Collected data

Lemma list_chats_run limit i t0 (w0 : world) t :
  w0 = at_tick t w →
  ∃ p t' n, GetListChatUser.handle limit i t0 archived j w0 = (Ok p, at_tick t' w)
    ∧ let page := page_of (clamp 100 limit) (take (S (clamp 100 limit))
                    (merge_sort activity_ge (filter (λ r, before_chat t0 i r = true) (unpinned (w_clock w n))))) in
      (λ d, Chat.id (cd_chat d)) <$> filter (λ d, cd_is_pinned d = false) (lc_chats p) = (λ r, Chat.id (uc_chat r)) <$> page.1
      ∧ lc_next_date p = (next_of (Chat.last_activity_at ∘ uc_chat) page ≫= id)
      ∧ lc_next_chat_id p = next_of (Chat.id ∘ uc_chat) page.
Proof.
  intros ->. pose (Q := λ (r : result error ListChats) w', ∃ p t' n, r = Ok p ∧ w' = at_tick t' w
    ∧ let page := page_of (clamp 100 limit) (take (S (clamp 100 limit))
                    (merge_sort activity_ge (filter (λ r, before_chat t0 i r = true) (unpinned (w_clock w n))))) in
      (λ d, Chat.id (cd_chat d)) <$> filter (λ d, cd_is_pinned d = false) (lc_chats p) = (λ r, Chat.id (uc_chat r)) <$> page.1
      ∧ lc_next_date p = (next_of (Chat.last_activity_at ∘ uc_chat) page ≫= id)
      ∧ lc_next_chat_id p = next_of (Chat.id ∘ uc_chat) page).
  enough (wp (GetListChatUser.handle limit i t0 archived j) (at_tick t w) Q) as (p & t' & n & Hr & Hw & H).
  { exists p, t', n. split; [|done]. destruct (GetListChatUser.handle _ _ _ _ _ _). cbn in *. by subst. }
  unfold GetListChatUser.handle. cbv zeta. unfold get_chats.
  apply wp_bind, wp_bind, wp_now. intros now t1 Hnow. apply wp_query, wp_bind. flatten_ticks.
  change (w_session (at_tick t1 w)) with s. set (rows := take _ _).
  set (Post := λ (r : result error (list UserChatRow)) w', ∃ l t, r = Ok l ∧ w' = at_tick t w
                 ∧ ∀ r, r ∈ l → ChatMember.is_pinned (uc_member r) = true).
  eapply (wp_mono _ _ Post).
  { destruct (_ || _); unfold Post; [|apply wp_ret; exists [], t1; split_and!; [done|done|by intros ? ?%elem_of_nil]].
    unfold get_pinned_chats. apply wp_bind, wp_now. intros now2 t2 Hnow2. apply wp_query.
    do 2 eexists. split_and!; [done|by flatten_ticks|].
    intros r Hr%subseteq_take. rewrite merge_sort_Permutation in Hr. by apply list_elem_of_filter in Hr as [? _]. }
  intros ? ? (pinned & t2 & -> & -> & Hpinned). set (page := page_of _ rows).
  assert (∀ r, r ∈ page.1 → ChatMember.is_pinned (uc_member r) = false) as Hpage.
  { intros r Hr%subseteq_take%subseteq_take. rewrite merge_sort_Permutation in Hr.
    by apply list_elem_of_filter in Hr as [[? _] _]. }
  apply wp_bind. unfold wp at 1, ReadReceiptCoalesceQueue.peek_many. cbn [fst snd].
  set (pending := dict_of _ _). apply wp_bind.
  eapply wp_mono; [apply wp_counterparts|].
  intros ? ? (cps & t3 & -> & ->). apply wp_bind, wp_query, wp_bind.
  eapply (wp_for_all _ (λ r d, cd_chat d = uc_chat r ∧ cd_is_pinned d = ChatMember.is_pinned (uc_member r))).
  { intros r t4 _. unfold chat_dto. cbv zeta. apply wp_bind. eapply wp_mono; [apply wp_member_dto|].
    cbn. intros ? ? (me & t5 & -> & -> & _). apply wp_bind, wp_now. intros n t6 _. apply wp_ret.
    do 2 eexists. split_and!; [done|by flatten_ticks|done..]. }
  intros dtos t4 Hd. flatten_ticks. apply wp_bind, wp_hidden_holders. intros hidden Hh. apply wp_ret.
  exists (MkListChats page.2 (hide_in_chat hidden <$> dtos) (next_of (Chat.last_activity_at ∘ uc_chat) page ≫= id)
            (next_of (Chat.id ∘ uc_chat) page)), t4, (w_ticks (at_tick t w)).
  split; [done|]. split; [done|]. change (w_clock w (w_ticks (at_tick t w))) with (w_clock (at_tick t w) (w_ticks (at_tick t w))).
  rewrite <- Hnow.
  assert (page = page_of (clamp 100 limit) (take (S (clamp 100 limit))
            (merge_sort activity_ge (filter (λ r, before_chat t0 i r = true) (unpinned now))))) as <-.
  { unfold page, rows, unpinned. rewrite list_filter_filter. do 3 f_equal. apply list_filter_iff. intros r. tauto. }
  split; [|done]. cbn [lc_chats]. apply Forall2_app_inv_l in Hd as (d1 & d2 & H1 & H2 & ->).
  rewrite fmap_app, list.filter_app, fmap_app.
  assert (∀ d, cd_is_pinned (hide_in_chat hidden d) = cd_is_pinned d) as Hpin by done.
  rewrite filter_none, filter_all; cbn.
  - exact (listed_chats hidden _ _ H2).
  - intros d' (d & -> & Hd)%list_elem_of_fmap. rewrite Hpin. apply list_elem_of_lookup in Hd as [k Hk].
    destruct (Forall2_lookup_r _ _ _ _ _ H2 Hk) as (r & Hr & _ & ->). by eapply Hpage, list_elem_of_lookup_2.
  - intros d' (d & -> & Hd)%list_elem_of_fmap. rewrite Hpin. apply list_elem_of_lookup in Hd as [k Hk].
    destruct (Forall2_lookup_r _ _ _ _ _ H1 Hk) as (r & Hr & _ & ->).
    rewrite Hpinned; [done|]. by eapply list_elem_of_lookup_2.
Qed.
End chat_list.

#[export] Instance activity_ge_total : Total activity_ge.
Proof. intros a b. unfold activity_ge. destruct (chat_key a) as [ [x|] i], (chat_key b) as [ [y|] k]; cbn; lia || tauto. Qed.
#[export] Instance activity_ge_trans : Transitive activity_ge.
Proof.
  intros a b c. unfold activity_ge. destruct (chat_key a) as [ [x|] i], (chat_key b) as [ [y|] k], (chat_key c) as [ [z|] l]; cbn; lia || tauto.
Qed.

(** the place of a chat that has an activity *)
Definition active_key (r : UserChatRow) : datetime * UUID := (default 0 (Chat.last_activity_at (uc_chat r)), Chat.id (uc_chat r)).
(** the cursor of the next page *)
Definition next_chats (p : ListChats) : option (datetime * UUID) :=
  t ← lc_next_date p; i ← lc_next_chat_id p; Some (t, i).
(** the chats of a page below the pinned ones *)
Definition listed_ids (p : ListChats) : list UUID :=
  (λ d, Chat.id (cd_chat d)) <$> filter (λ d, cd_is_pinned d = false) (lc_chats p).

> [Exercise directions]: Every line above from the line with "r) = true)." to the line with "by apply list_elem_of_filter in Hr as [[?" is wanted, ends included; write them out exactly and add no other line.

> [Worked solution]:
                 ∧ ∀ r, r ∈ l → ChatMember.is_pinned (uc_member r) = true).
  eapply (wp_mono _ _ Post).
  { destruct (_ || _); unfold Post; [|apply wp_ret; exists [], t1; split_and!; [done|done|by intros ? ?%elem_of_nil]].
    unfold get_pinned_chats. apply wp_bind, wp_now. intros now2 t2 Hnow2. apply wp_query.
    do 2 eexists. split_and!; [done|by flatten_ticks|].
    intros r Hr%subseteq_take. rewrite merge_sort_Permutation in Hr. by apply list_elem_of_filter in Hr as [? _]. }
  intros ? ? (pinned & t2 & -> & -> & Hpinned). set (page := page_of _ rows).
  assert (∀ r, r ∈ page.1 → ChatMember.is_pinned (uc_member r) = false) as Hpage.
  { intros r Hr%subseteq_take%subseteq_take. rewrite merge_sort_Permutation in Hr.
    by apply list_elem_of_filter in Hr as [[? _] _]. }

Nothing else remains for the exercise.